My goal is to move my body for at least 10 minutes a day. This can translate to a mile jog or a quick HIIT workout. I go for a walk or take a yoga class. I lift weights at least a couple times a week because being strong is the example I want to set for my kids. And I do all this even on days when I don't feel like it. (Which if I'm honest, is more days than not.) I schedule workout classes for first thing in the morning so I don't have time to change my mind, or I lace up my shoes and go for a jog when I'm crunched for time, reminding myself that if I don't get it in now, it won't happen. Don't think, just move.
A funny thing happens when exercise becomes a part of your daily life: it also mends your relationship with your body.

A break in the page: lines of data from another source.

(* ===== verification/SafeChecker.v ===== *)
(** * Bounds-checked cursor ([winject/src/frames/safe_checker.hpp], [.cpp])

    A [safe_checker] walks a buffer from [start] to [end] and hands out
    pointers to objects that lie inside it. Its [validity] is a reference to
    a flag of its owner, so it is passed in and returned. *)

From S2P Require Import Prelude Mem.

Record checker := Checker { sc_start : Z; sc_current : Z; sc_end : Z }.
#[export] Instance eta_checker : Eta checker := fun c => Checker (sc_start c) (sc_current c) (sc_end c).

(** [safe_checker(start, end, validity)] *)
Definition safe_checker (start end_ : Z) : checker := Checker start start end_.

(** [get<T>()] for [sizeof(T) = n], and [get_n(n)]. *)
Definition sc_get (n : Z) (c : checker) (validity : bool) : ptr * checker * bool :=
  if sc_end c <? sc_current c + n then (None, c, false)
  else (Some (sc_current c), c <| sc_current := sc_current c + n |>, validity).

Definition sc_get_n (n : Z) (c : checker) (validity : bool) : ptr * checker * bool :=
  if sc_end c <? sc_current c + n then (None, c, false)
  else (Some (sc_current c), c <| sc_current := sc_current c + n |>, validity).

(** [remaining()] *)
Definition sc_remaining (c : checker) : Z := u64 (sc_end c - sc_current c).

(** The cursor stays inside its range, and so does every pointer it hands
    out; a request that does not fit leaves the cursor where it was. *)
Definition sc_inv (c : checker) : Prop := sc_start c <= sc_current c <= sc_end c.

Lemma sc_get_spec n c v p c' v' :
  sc_inv c -> 0 <= n -> sc_get n c v = (p, c', v') ->
  sc_inv c' /\ sc_end c' = sc_end c /\ sc_start c' = sc_start c /\
  match p with
  | Some a => a = sc_current c /\ a + n <= sc_end c /\ sc_current c' = a + n /\ v' = v
  | None => sc_end c < sc_current c + n /\ c' = c /\ v' = false
  end.
Proof.
    unfold sc_get, sc_inv. intros Hi Hn. destruct (Z.ltb_spec (sc_end c) (sc_current c + n));
    intros [= <- <- <-]; simpl; repeat split; lia.
Qed.

Lemma sc_get_fits n s c e v :
  c + n <= e -> sc_get n (Checker s c e) v = (Some c, Checker s (c + n) e, v).
Proof. unfold sc_get, upd. simpl. intros. by rewrite (proj2 (Z.ltb_ge _ _)) by lia. Qed.

Lemma sc_get_short n s c e v :
  e < c + n -> sc_get n (Checker s c e) v = (None, Checker s c e, false).
Proof. unfold sc_get. simpl. intros. by rewrite (proj2 (Z.ltb_lt _ _)) by lia. Qed.

(** [get_n(remaining())] takes everything that is left. *)
Lemma sc_get_remaining s c e v :
  0 <= c <= e -> is_u64 e ->
  sc_get_n (sc_remaining (Checker s c e)) (Checker s c e) v = (Some c, Checker s e e, v).
Proof.
  intros. unfold sc_get_n, sc_remaining, upd. simpl.
  rewrite u64_id by ulia. rewrite (proj2 (Z.ltb_ge _ _)) by lia.
  by replace (c + (e - c)) with e by lia.
Qed.
Lemma crc_fold_inj a b data : is_u32 a -> is_u32 b -> bytes_ok data ->
  crc_fold a data = crc_fold b data -> a = b.
Proof.
  intros Ha Hb Hd. revert a b Ha Hb. induction Hd as [|c data Hc Hd IH]; intros a b Ha Hb E; [done|].
  simpl in E. apply IH in E; [|apply lfsr_iter_u32, is_u32_lxor; [done|ulia]..].
  apply lfsr8_inj in E; [|apply is_u32_lxor; [done|ulia]..].
  apply (f_equal (fun x => Z.lxor x (c * 16777216))) in E.
  by rewrite !Z.lxor_assoc, !Z.lxor_nilpotent, !Z.lxor_0_r in E.
Qed.

(** C31: the CRC-32 detects every burst error of up to four bytes: messages
    that differ only inside a window of at most four bytes never have the
    same CRC. *)
Theorem crc32_detects_burst pre w1 w2 post :
  bytes_ok (pre ++ w1 ++ post) -> bytes_ok w2 -> length w1 = length w2 -> (length w1 <= 4)%nat ->
  crc crc32_04C11DB7 (pre ++ w1 ++ post) = crc crc32_04C11DB7 (pre ++ w2 ++ post) -> w1 = w2.
Proof.
  intros H H2 Hl Hl4. pose proof H as [Hp [H1 Hq]%Forall_app]%Forall_app.
  assert (bytes_ok (pre ++ w2 ++ post)) as H' by (apply Forall_app_2; [|apply Forall_app_2]; done).
  rewrite (proj1 (crc_crc_ref _ H)), (proj1 (crc_crc_ref _ H')). unfold crc_ref. rewrite !foldl_app.
  pose proof (proj2 (crc_fold_ref pre 0 ltac:(ulia) Hp)) as Hs.
  intros E. set (s := crc_fold 0 pre) in *.
  apply crc_fold_inj in E; [|by apply crc_fold_ref..|done].
  rewrite !crc_fold_word in E by (done || lia). rewrite <- Hl in E.
  pose proof (proj1 (be_word_facts w1 H1 Hl4)) as U1.
  pose proof (proj1 (be_word_facts w2 H2 ltac:(lia))) as U2.
  apply lfsr_iter_inj in E; [|by apply is_u32_lxor..].
  apply (be_word_inj w1 w2 H1 H2 Hl Hl4).
  apply (f_equal (Z.lxor s)) in E. by rewrite <- !Z.lxor_assoc, !Z.lxor_nilpotent, !Z.lxor_0_l in E.
Qed.

Lemma crc32_detects_burst_witness :
  crc crc32_04C11DB7 ([1; 2] ++ [3; 4; 5] ++ [6]) = crc crc32_04C11DB7 ([1; 2] ++ [3; 4; 5] ++ [6]) /\
  [3; 4; 5] = [3; 4; 5].
Proof.
  split; [reflexivity|].
  apply (crc32_detects_burst [1; 2] [3; 4; 5] [3; 4; 5] [6]); try (repeat constructor; ulia).
Defined.
(* ===== verification/Llc.v ===== *)
(** * LLC ([winject/src/LLC.hpp], [LLC.cpp])

    The class [LLC] has both directions of a channel. Towards the scheduler it
    writes, into the space it is given, first the acknowledgements it owes and
    then one data PDU: one that has to be sent again, or a new one that the
    PDCP fills. In acknowledged mode every data PDU is kept in the slot of a
    ring until it is acknowledged; if it is not by the time the slot
    [arq_window_size] slots later comes, it is queued to be sent again. *)

From S2P Require Import Prelude Mem SafeInt LlcFrame Crc LlcCrc Info.

(** ** State *)

Record tx_ring_elem_t := TxRingElem {
  sent_index : Z; te_llc_tx_id : Z; te_retry_count : Z; te_pdcp_pdu_size : Z; te_pdcp_pdu : list Z;
  te_acknowledged : bool }.
#[export] Instance eta_tx_ring_elem : Eta tx_ring_elem_t := fun e =>
  TxRingElem (sent_index e) (te_llc_tx_id e) (te_retry_count e) (te_pdcp_pdu_size e) (te_pdcp_pdu e)
    (te_acknowledged e).
(** [size_t sent_index = -1] *)
Definition no_index : Z := 18446744073709551615.
Definition tx_ring_elem_init : tx_ring_elem_t := TxRingElem no_index 0 0 0 [] true.

Record sn_ring_elem_t := SnRingElem { ring_idx : Z; is_acked : bool }.
#[export] Instance eta_sn_ring_elem : Eta sn_ring_elem_t := fun e => SnRingElem (ring_idx e) (is_acked e).

Record retx_elem_t := RetxElem {
  rt_llc_tx_id : Z; rt_retry_count : Z; rt_pdcp_pdu_size : Z; rt_pdcp_pdu : list Z }.

(** The pool is kept with its back first. *)
Record llc := LLC {
  ll_lcid : Z; ll_tx_id : Z;
  ll_tx_enabled : bool; ll_tx_config : illc_tx_config; tx_crc_size : Z;
  tx_buffer_pool : list (list Z);
  sn_counter : Z;
  to_retx_list : list retx_elem_t;
  tx_ring : list tx_ring_elem_t; sn_ring : list sn_ring_elem_t;
  to_ack_list : list (Z * Z);
  ll_rx_enabled : bool; ll_rx_config : illc_rx_config; rx_crc_size : Z;
  ll_rrc : list rrc_call }.
#[export] Instance eta_llc_obj : Eta llc := fun s =>
  LLC (ll_lcid s) (ll_tx_id s) (ll_tx_enabled s) (ll_tx_config s) (tx_crc_size s) (tx_buffer_pool s)
    (sn_counter s) (to_retx_list s) (tx_ring s) (sn_ring s) (to_ack_list s) (ll_rx_enabled s) (ll_rx_config s)
    (rx_crc_size s) (ll_rrc s).

Definition am_mode (s : llc) : bool := bool_decide (it_mode (ll_tx_config s) = E_TX_MODE_AM).

(** ** Buffers of the ring *)

Definition LLC_max_size : Z := 1500.

Definition allocate_tx_buffer (s : llc) : llc * list Z :=
  match tx_buffer_pool s with
  | rv :: pool => (s <| tx_buffer_pool := pool |>, rv)
  | [] => (s, replicate (Z.to_nat LLC_max_size) 0)
  end.
Definition free_tx_buffer (buffer : list Z) (s : llc) : llc :=
  s <| tx_buffer_pool := buffer :: tx_buffer_pool s |>.

(** ** Configuration *)

Definition configure_crc_size (s : llc) : llc :=
  let s := if decide (it_crc_type (ll_tx_config s) = E_CRC_TYPE_CRC32_04C11DB7) then s <| tx_crc_size := 4 |> else s in
  if decide (ir_crc_type (ll_rx_config s) = E_CRC_TYPE_CRC32_04C11DB7) then s <| rx_crc_size := 4 |> else s.

(** The elements of the ring as [set_tx_enabled] leaves them. *)
Fixpoint renew_ring (ring : list tx_ring_elem_t) (s : llc) : list tx_ring_elem_t * llc :=
  match ring with
  | [] => ([], s)
  | e :: ring =>
    let '(s, b) := match te_pdcp_pdu e with [] => allocate_tx_buffer s | b => (s, b) end in
    let e := e <| te_pdcp_pdu := b |> <| te_acknowledged := true |> <| sent_index := no_index |> in
    let '(ring, s) := renew_ring ring s in
    (e :: ring, s)
  end.
Lemma ul_loop_turn front rest :
  outstanding_buffers s = front :: rest -> hdr_len r g < n ->
  let room := n - hdr_len r g in
  let left := zlen front - data_offset s in
  let copy := Z.min room left in
  let sz := (hdr_len r g + copy) mod 32768 in
  (left <= room \/ g = true) ->
  exists wd, is_u16 wd /\
    (hdr_len r g + copy < 32768 ->
     wd = Z_of_bool (left <=? room) * 32768 + (hdr_len r g + copy)) /\
    ul_loop (S fuel) m p n w k s =
    ul_loop fuel (splice m p (ul_segment_bytes wd s front copy)) (p + sz) (n - sz)
      (u64 (w + sz)) (k + 1) (ul_advance s front rest copy).
Proof.
  intros Hb Hlt room left copy sz Hd. pose proof (hdr_len_range r g).
  pose proof Hs as [Hfs Hf Hsn Ho Ht Hi]. unfold ul_left in Ht.
  rewrite Hb in Hf, Hfs, Ht. simpl in Hf.
  apply Forall_cons_1 in Hfs as [(Hfb & Hfl & Hfu) _]. rewrite frames_len_cons in Ht.
  pose proof (frames_len_nonneg rest).
  destruct (ul_write_segment_spec m p n front copy s) as (wd & Hwd & Hw & E);
    fold r g; try done; try (unfold copy, room, left; lia); try ulia.
  fold r g in E, Hw. exists wd. split; [done|].
  assert ((zlen front <=? data_offset s + copy) = (left <=? room)) as Hlast.
  { unfold copy, left, room. case_Z; lia. }
  rewrite Hlast in *. split; [done|].
  cbn [ul_loop]. rewrite Hb. fold r g.
  rewrite (proj2 (Z.eqb_neq n 0)) by lia.
  rewrite rescan_fits; [|done|lia|ulia]. cbn [fst].
  unfold seg_is_header_valid. change (seg_header_size _) with (hdr_len r g).
  change (max_size _) with n. rewrite (proj2 (Z.leb_le _ _)) by lia. cbn [negb].
  rewrite u64_id by ulia. rewrite (proj2 (Z.eqb_neq (n - _) 0)) by lia.
  rewrite (proj2 (Z.ltb_lt (data_offset s) _)) by lia.
  rewrite (proj2 (Z.eqb_neq (zlen front - _) 0)) by lia.
  fold room left.
  replace (_ && negb g) with false
    by (symmetry; destruct Hd as [Hd| ->]; [rewrite (proj2 (Z.ltb_ge _ _)) by lia|rewrite andb_false_r]; done).
  replace (if room <? left then room else left) with copy by (unfold copy; case_Z; lia).
  rewrite E, bind_ret_l. fold sz. unfold ul_advance.
  assert (u64 (n - sz) = n - sz) as ->.
  { apply u64_id. unfold sz. pose proof (zlen_nonneg m). unfold copy, room in *. ulia. }
  rewrite (u64_id (total_out_bytes s + copy)) by (unfold copy, left; ulia).
  unfold upd. cbn [data_offset]. rewrite Hlast.
  by destruct (left <=? room).
Qed.
End Turn.

Lemma zlen_ul_segment_bytes wd s front copy :
  0 <= copy -> 0 <= data_offset s -> data_offset s + copy <= zlen front ->
  zlen (ul_segment_bytes wd s front copy) =
    hdr_len (uc_allow_reordering (u_config s)) (uc_allow_segmentation (u_config s)) + copy.
Proof.
  intros. unfold ul_segment_bytes. rewrite !zlen_app, zlen_be16, !zlen_opt_field, zlen_slice by done.
  unfold hdr_len. lia.
Qed.

Lemma ul_segment_bytes_ok wd s front copy :
  is_u16 wd -> is_u16 (sequence_number s) -> bytes_ok front ->
  bytes_ok (ul_segment_bytes wd s front copy).
Proof.
  intros. unfold ul_segment_bytes.
  apply Forall_app_2; [by apply be16_bytes_ok|].
  apply Forall_app_2; [destruct (uc_allow_reordering _); [by apply be16_bytes_ok|constructor]|].
  apply Forall_app_2; [destruct (uc_allow_segmentation _); [apply be16_bytes_ok, u16_range|constructor]|].
  by apply bytes_ok_slice.
Qed.

(** The loop stops, or sends some bytes of the front frame. *)
Lemma ul_turn_cases r g n s :
  (outstanding_buffers s = [] \/ n <= hdr_len r g \/
   exists fr rest, outstanding_buffers s = fr :: rest /\ g = false /\
     n - hdr_len r g < zlen fr - data_offset s) \/
  exists front rest, outstanding_buffers s = front :: rest /\ hdr_len r g < n /\
    (zlen front - data_offset s <= n - hdr_len r g \/ g = true).
Proof.
  destruct (outstanding_buffers s) as [|fr rest]; [by left; left|].
  destruct (Z.leb_spec n (hdr_len r g)); [by left; right; left|].
  destruct (Z.leb_spec (zlen fr - data_offset s) (n - hdr_len r g)).
  - right. exists fr, rest. auto.
  - destruct g; [right|left; right; right]; exists fr, rest; auto.
Qed.

(** For views of any size the loop ends, writes inside its view only, and
    keeps the invariant. *)
Lemma ul_loop_safe fuel m p n w k s :
  bytes_ok m -> 0 <= p -> 0 <= n -> p + n <= zlen m -> is_u64 (zlen m) -> ul_inv s ->
  ul_measure s < Z.of_nat fuel -> 0 <= w -> is_u64 (w + n) ->
  exists m' s' w' k', ul_loop fuel m p n w k s = Ok (m', s', w', k') /\
    w <= w' <= w + n /\ k <= k' /\ ul_inv s' /\ u_config s' = u_config s /\
    total_in_bytes s' = total_in_bytes s /\ zlen m' = zlen m /\ bytes_ok m' /\
    (forall j, j < p \/ p + n <= j -> rd m' j = rd m j).
Proof.
  revert m p n w k s. induction fuel as [|fuel IH]; intros m p n w k s Hm Hp Hn Hl Hu Hs Hf Hw Hwn.
  { pose proof (ul_left_nonneg s Hs). unfold ul_measure in Hf.
    pose proof (zlen_nonneg (outstanding_buffers s)). lia. }
  destruct (ul_turn_cases (uc_allow_reordering (u_config s)) (uc_allow_segmentation (u_config s)) n s)
    as [Hstop|(front & rest & Hb & Hlt & Hd)].
  { rewrite ul_loop_stop by done. exists m, s, w, k. split_and!; try done; lia. }
  destruct (ul_loop_turn fuel m p n w k s Hm Hp Hl Hu Hs front rest Hb Hlt Hd)
    as (wd & Hwd & _ & ->).
  set (h := hdr_len _ _) in *. set (copy := Z.min _ _). set (sz := _ mod 32768).
  pose proof (hdr_len_range (uc_allow_reordering (u_config s)) (uc_allow_segmentation (u_config s))) as Hh.
  fold h in Hh. pose proof Hs as [Hfs Hfr Hsn _ _ _]. rewrite Hb in Hfs, Hfr. simpl in Hfr.
  apply Forall_cons_1 in Hfs as [(Hfb & Hfl & _) _].
  assert (0 < copy <= zlen front - data_offset s) as Hc by (unfold copy; lia).
  assert (h + copy <= n) as Hcn by (unfold copy; lia).
  assert (0 <= sz <= h + copy) as Hsz by (unfold sz; lia).
  destruct (ul_advance_inv s front rest copy Hs Hb Hc) as (Hs' & Hleft & Hmeas & Hcfg).
  set (bs := ul_segment_bytes wd s front copy).
  assert (zlen bs = h + copy) as Hbs by (apply zlen_ul_segment_bytes; lia).
  assert (zlen (splice m p bs) = zlen m) as Hz by (apply zlen_splice; lia).
  rewrite (u64_id (w + sz)) by ulia.
  destruct (IH (splice m p bs) (p + sz) (n - sz) (w + sz) (k + 1) (ul_advance s front rest copy))
    as (m' & s' & w' & k' & E & H1 & H2 & H3 & H4 & H5 & H6 & H7 & H8);
    rewrite ?Hz; try done; try lia; try ulia.
  { apply bytes_ok_splice; [done|]. by apply ul_segment_bytes_ok. }
  exists m', s', w', k'. split; [done|]. split; [lia|]. split; [lia|]. split; [done|].
  split; [by rewrite H4|]. split; [|split; [lia|split; [done|]]].
  { rewrite H5. unfold ul_advance. by destruct (_ <=? _). }
  intros j Hj. rewrite H8 by lia. apply rd_splice_other; lia.
Qed.

(** The state a plan leaves. *)
Definition ul_after (s : ul_t) (k : list (list Z) * Z * Z) (out : Z) : ul_t :=
  Ul (u_config s) (u_status s) k.1.1 k.1.2 k.2 (total_in_bytes s) (total_out_bytes s + out).

Lemma ul_after_advance s front rest copy k out :
  ul_after (ul_advance s front rest copy) k out = ul_after s k (copy + out).
Proof.
  unfold ul_after, ul_advance, upd. cbn [data_offset].
  destruct (_ <=? _); cbn; f_equal; lia.
Qed.

Lemma ul_segment_bytes_enc last s front copy :
  let r := uc_allow_reordering (u_config s) in
  let g := uc_allow_segmentation (u_config s) in
  0 <= copy -> 0 <= data_offset s -> data_offset s + copy <= zlen front ->
  ul_segment_bytes (Z_of_bool last * 32768 + (hdr_len r g + copy)) s front copy =
  seg_enc r g (SegVal last (sequence_number s) (u16 (data_offset s)) (slice front (data_offset s) copy)).
Proof.
  intros r g Hc Hd Hl. unfold ul_segment_bytes, seg_enc, seg_head. simpl.
  rewrite zlen_slice by done. by rewrite <- !app_assoc.
Qed.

That said, if I miss a couple days or even weeks because someone's sick or I'm feeling rundown, I no longer beat myself up about it. I look at the big picture, which for me is my overall health and energy, and I get back to moving my body when I can. I've found this balance of not waiting for motivation, and yet listening to my body when it needs a break, to be key in getting into a consistent routine. I had to mend my relationship with exercise.
A funny thing happens when exercise becomes a part of your daily life: it also mends your relationship with your body. There may be moments when I don't love the extra dimples on my thighs, but knowing those strong, muscular legs can run a 10K fills me with pride. I support the movement to unapologetically love your body, but I think it's equally as important to respect it, and working out regularly has helped me do just that. Particularly in light of my illness, which carries the high probability that I'll exclusively use a wheelchair one day, every workout has become a celebration of what my body is capable of.
So, every chance I get, I lace up my sneakers and tighten my ponytail. Whether I feel like it or not. I sweat, I curse, and when I'm done, I'm just so grateful for what my body can do.